Il Parlamento Europeo si è pronunciato sulla revisione dei requisiti minimi in materia di organizzazione dell’orario di lavoro
E’ stato chiesto di limitare a un massimo di 48 ore la durata media settimanale di lavoro in tutti gli Stati membri respingendo la possibilità di derogarvi (opt-out) sostenuta dal Consiglio. Il Parlamento propone poi di considerare come orario di lavoro anche i periodi di guardia ’inattivi’, ammettendo però che siano calcolati in modo specifico ai fini dell’osservanza del massimale settimanale. Una decisione che riguarda anche i medici, che si erano battuti contro la revisione, convinti che le modifiche, fra gli altri rischi, mettevano a repentaglio la sicurezza dell’assistenza sanitaria. La direttiva 2003/88/CE1 stabilisce requisiti minimi in materia di organizzazione dell’orario di lavoro, tra l’altro, in relazione ai periodi di riposo quotidiano e settimanale, di pausa, di durata massima settimanale del lavoro e di ferie annuali, nonché relativamente a taluni aspetti del lavoro notturno, del lavoro a turni e del ritmo di lavoro.La stessa direttiva prevede una clausola di revisione cui si e’ attenuta, nel 2003, la Commissione. Il Parlamento si e’ pronunciato in prima lettura nel 2005, ma il Consiglio non e’ stato in grado di definire una propria posizione in materia fino allo scorso mese di settembre (con il voto contrario di Spagna e Grecia e l’astensione di Belgio, Cipro, Malta, Portogallo e Ungheria).
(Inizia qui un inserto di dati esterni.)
(* ===== verification/Manifest.v ===== *)
(** * The manifest ([page_store/{meta,manifest}.rs])

    The log of version edits that says which page files a store has. The protobuf
    encoding of an edit is a parameter ([EditCodec]). The state of an operation is
    the manifest and the directory it lives in; a writer that is open is the number
    of its file. *)

From stdpp Require Import base numbers list strings gmap pretty.
From Stdlib Require Import ZArith Lia Ascii.
From S2P Require Import Prelude Env Directory PageGroup.

(** ** [meta.rs] *)

Record NewFile := mkNewFile { nf_id : Z; nf_up1 : Z; nf_up2 : Z }.
Record StreamEdit := mkStreamEdit { se_new_files : list NewFile; se_deleted_files : list Z }.
Record VersionEdit := mkVersionEdit { ve_file_stream : option StreamEdit }.

#[global] Instance new_file_eq_dec : EqDecision NewFile.
Proof. solve_decision. Defined.
#[global] Instance stream_edit_eq_dec : EqDecision StreamEdit.
Proof. solve_decision. Defined.
#[global] Instance version_edit_eq_dec : EqDecision VersionEdit.
Proof. solve_decision. Defined.

(** [NewFile::from] a file id and a file info. *)
Definition new_file_from_id (file_id : Z) : NewFile := mkNewFile file_id file_id file_id.
Definition new_file_from_info (info : FileInfo) : NewFile :=
  mkNewFile (fm_file_id (fi_meta info)) (fi_up1 info) (fi_up2 info).

Class EditCodec := {
  edit_encode_to_vec : VersionEdit -> list Z;
  edit_decode : list Z -> option VersionEdit;
}.
Class EditCodecLaws `{EditCodec} : Prop := edit_roundtrip : forall e, edit_decode (edit_encode_to_vec e) = Some e.

(** ** Names *)

Definition CURRENT_FILE_NAME : string := "CURRENT".
Definition MANIFEST_FILE_NAME : string := "MANIFEST".
Definition TEMPFILE_SUFFIX : string := "tmpdb".
Definition MAX_MANIFEST_SIZE : Z := Z.shiftl 128 20.

Definition manifest_name (file_num : Z) : string := MANIFEST_FILE_NAME +:+ "_" +:+ pretty file_num.
Definition temp_name (file_num : Z) : string := "curr." +:+ pretty file_num +:+ "." +:+ TEMPFILE_SUFFIX.

(** [str::strip_prefix]. *)
Fixpoint strip_prefix (p s : string) : option string :=
  match p, s with
  | EmptyString, s => Some s
  | String a p, String b s => if bool_decide (a = b) then strip_prefix p s else None
  | _, _ => None
  end.
(** [str::trim_start_matches] for a pattern that is not empty. *)
Fixpoint trim_start_matches (fuel : nat) (p s : string) : string :=
  match fuel with
  | O => s
  | S fuel => match strip_prefix p s with Some s' => trim_start_matches fuel p s' | None => s end
  end.

(** [str::parse::<u32>]: an optional plus sign, then digits. *)
Definition digit_value (a : Ascii.ascii) : option Z :=
  let n := Z.of_N (Ascii.N_of_ascii a) in
  if (48 <=? n) && (n <=? 57) then Some (n - 48) else None.
Fixpoint parse_digits (acc : Z) (s : string) : option Z :=
  match s with
  | EmptyString => Some acc
  | String a s =>
      d ← digit_value a;
      let acc := acc * 10 + d in
      if acc <=? u32_max then parse_digits acc s else None
  end.
Definition parse_u32 (s : string) : option Z :=
  let digits := match s with String "+"%char s' => s' | _ => s end in
  if bool_decide (digits = ""%string) then None else parse_digits 0 digits.

(** [Path::extension]: what is behind the last dot, unless the name starts with it. *)
Fixpoint after_last_dot (s : string) : option string :=
  match s with
  | EmptyString => None
  | String a s' =>
      match after_last_dot s' with
      | Some e => Some e
      | None => if bool_decide (a = "."%char) then Some s' else None
      end
  end.
Definition extension (name : string) : option string :=
  match name with String _ rest => after_last_dot rest | EmptyString => None end.

(** ** [Manifest] *)

Record ManifestWriter := mkManifestWriter { mw_file_num : Z; mw_current_file_size : Z }.
Record Manifest := mkManifest {
  mf_max_file_size : Z;
  mf_next_file_id : Z;
  mf_current_file_num : option Z;
  mf_current_writer : option ManifestWriter;
}.

Record MState (D : Type) := mkMState { ms_manifest : Manifest; ms_dir : D }.
Arguments mkMState {D} _ _.
Arguments ms_manifest {D} _.
Arguments ms_dir {D} _.

Definition reset_next_file_id (next_id : Z) (m : Manifest) : Manifest :=
  mkManifest (mf_max_file_size m) next_id (mf_current_file_num m) (mf_current_writer m).
Definition next_file_id (m : Manifest) : Z * Manifest :=
  (mf_next_file_id m, mkManifest (mf_max_file_size m) (wrap32 (mf_next_file_id m + 1)) (mf_current_file_num m) (mf_current_writer m)).
Definition manifest_now (m : Manifest) : Z := mf_next_file_id m.

Section manifest.
Context `{EditCodec} {D : Type} `{Env D} (io_fuel : nat).

Definition on_dir {A} (m : St D A) : St (MState D) A := λ s,
  let '(r, d) := m (ms_dir s) in (r, mkMState (ms_manifest s) d).
Definition set_writer (w : option ManifestWriter) (s : MState D) : MState D :=
  let m := ms_manifest s in
  mkMState (mkManifest (mf_max_file_size m) (mf_next_file_id m) (mf_current_file_num m) w) (ms_dir s).
Definition set_file_num (n : option Z) (s : MState D) : MState D :=
  let m := ms_manifest s in
  mkMState (mkManifest (mf_max_file_size m) (mf_next_file_id m) n (mf_current_writer m)) (ms_dir s).

(** [VersionEditEncoder::encode]. *)
Definition encode_edit (name : string) (ve : VersionEdit) : St D Z :=
  let bytes := edit_encode_to_vec ve in
  _ ← dir_write_all io_fuel name (le_bytes 8 (length bytes));
  _ ← dir_write_all io_fuel name bytes;
  mret (length bytes + 8 : Z).

(** [VersionEditDecoder::next_record]: the record and the offset behind it. *)
Definition next_record (name : string) (offset : Z) : St D (option (VersionEdit * Z)) :=
  r ← attempt (dir_read_exact_at io_fuel name 8 offset);
  match r with
  | inr (Io UnexpectedEof) => mret None
  | inr e => lift (Err e)
  | inl len_bytes =>
      let len := le_num len_bytes in
      let offset := wrap64 (offset + 8) in
      ve_bytes ← dir_read_exact_at io_fuel name (Z.to_nat len) offset;
      ve ← lift (ok_or (edit_decode ve_bytes) Corrupted);
      mret (Some (ve, wrap64 (offset + len)))
  end.

Definition load_current : St D (option Z) :=
  r ← attempt (env_open_positional_reader CURRENT_FILE_NAME);
  match r with
  | inr (Io NotFound) => mret None
  | inr _ => lift Panic
  | inl _ =>
      file_num_bytes ← dir_read_exact_at io_fuel CURRENT_FILE_NAME 4 0;
      mret (Some (le_num file_num_bytes))
  end.

Definition set_current (file_num : Z) : St D unit :=
  let tmp_path := temp_name file_num in
  _ ← env_open_sequential_writer tmp_path;
  _ ← dir_write_all io_fuel tmp_path (le_bytes 4 file_num);
  _ ← must (env_sync_all tmp_path);
  r ← attempt (env_rename tmp_path CURRENT_FILE_NAME);
  _ ← match r with
      | inl _ => mret tt
      | inr _ => _ ← attempt (env_remove_file tmp_path); lift (Err Corrupted)
      end;
  must env_sync_dir.

(** The writer to use, and whether a new file was opened for it. *)
Definition roll_writer (current : option ManifestWriter) (max_file_size file_num : Z) : St D (ManifestWriter * bool) :=
  let roll := match current with None => true | Some w => max_file_size <? mw_current_file_size w end in
  if roll then
    let file_num := wrap32 (file_num + 1) in
    _ ← env_open_sequential_writer (manifest_name file_num);
    mret (mkManifestWriter file_num 0, true)
  else match current with Some w => mret (w, false) | None => lift Panic end.

(** [record_version_edit]. The writer is taken out of the manifest, and put back only
    when everything succeeded. *)
Definition record_version_edit (ve version_snapshot : VersionEdit) : St (MState D) unit :=
  s ← gets id;
  let m := ms_manifest s in
  _ ← modify (set_writer None);
  '(current, rolled) ← on_dir (roll_writer (mf_current_writer m) (mf_max_file_size m) (default 0 (mf_current_file_num m)));
  let name := manifest_name (mw_file_num current) in
  written ←
    (if rolled : bool then
       base_written ← on_dir (encode_edit name version_snapshot);
       r ← attempt (on_dir (encode_edit name ve));
       match r with
       | inl record_written => mret (base_written + record_written)
       | inr err => _ ← attempt (on_dir (env_remove_file name)); lift (Err err)
       end
     else on_dir (encode_edit name ve));
  _ ← (if rolled : bool then
         _ ← must (on_dir (env_sync_all name));
         _ ← on_dir (set_current (mw_file_num current));
         modify (set_file_num (Some (mw_file_num current)))
       else must (on_dir (env_sync_data name)));
  modify (set_writer (Some (mkManifestWriter (mw_file_num current) (wrap64 (mw_current_file_size current + written))))).

(** The loop of [list_versions]. *)
Fixpoint list_versions_loop (fuel : nat) (name : string) (offset : Z) : St D (list VersionEdit) :=
  match fuel with
  | O => lift Panic
  | S fuel =>
      r ← attempt (next_record name offset);
      match r with
      | inl (Some (ve, offset)) => ves ← list_versions_loop fuel name offset; mret (ve :: ves)
      | inl None => mret []
      | inr _ => lift (Err Corrupted)
      end
  end.
Definition list_versions (fuel : nat) : St (MState D) (list VersionEdit) :=
  s ← gets id;
  match mf_current_file_num (ms_manifest s) with
  | Some current_file =>
      let path := manifest_name current_file in
      _ ← on_dir (env_open_positional_reader path);
      on_dir (list_versions_loop fuel path 0)
  | None => mret []
  end.

Definition is_obsolete_manifest (file_name : string) (curr_file_num : option Z) : bool :=
  let file_num_str := trim_start_matches (String.length file_name) (MANIFEST_FILE_NAME +:+ "_") file_name in
  match parse_u32 file_num_str with
  | Some file_num =>
      match curr_file_num with
      | Some curr_file_num => file_num <? curr_file_num
      | None => true
      end
  | None => false
  end.

(** Whether [cleanup_obsolete_files] removes the file. *)
Definition to_remove (curr_file_num : option Z) (name : string) : bool :=
  bool_decide (extension name = Some TEMPFILE_SUFFIX) || is_obsolete_manifest name curr_file_num.
Fixpoint remove_paths (paths : list string) : St D unit :=
  match paths with
  | [] => mret tt
  | path :: paths => _ ← env_remove_file path; remove_paths paths
  end.
Definition cleanup_obsolete_files (curr_file_num : option Z) : St D unit :=
  names ← env_read_dir;
  let wait_remove_paths := base.filter (λ name, to_remove curr_file_num name = true) names in
  _ ← remove_paths wait_remove_paths;
  if bool_decide (wait_remove_paths = []) then mret tt else must env_sync_dir.

(** [Manifest::open] in a directory that exists. *)
Definition manifest_open : St D Manifest :=
  current_file_num ← load_current;
  _ ← cleanup_obsolete_files current_file_num;
  mret (mkManifest MAX_MANIFEST_SIZE 0 current_file_num None).
End manifest.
Seguendo la linea suggerita dal relatore, Alejandro Cercas (spagnolo del gruppo Pse), il Parlamento ha approvato a larga maggioranza una serie di emendamenti (già sostenuti nel corso della prima lettura) che respingono l’impostazione del Consiglio, in particolare, per quanto riguarda la possibilità di derogare al tetto massimo di 48 ore lavorative settimanali e il rifiuto di considerare come lavoro il tempo speso in periodi di guardia.
Su segnalazione di Francesco Fadda.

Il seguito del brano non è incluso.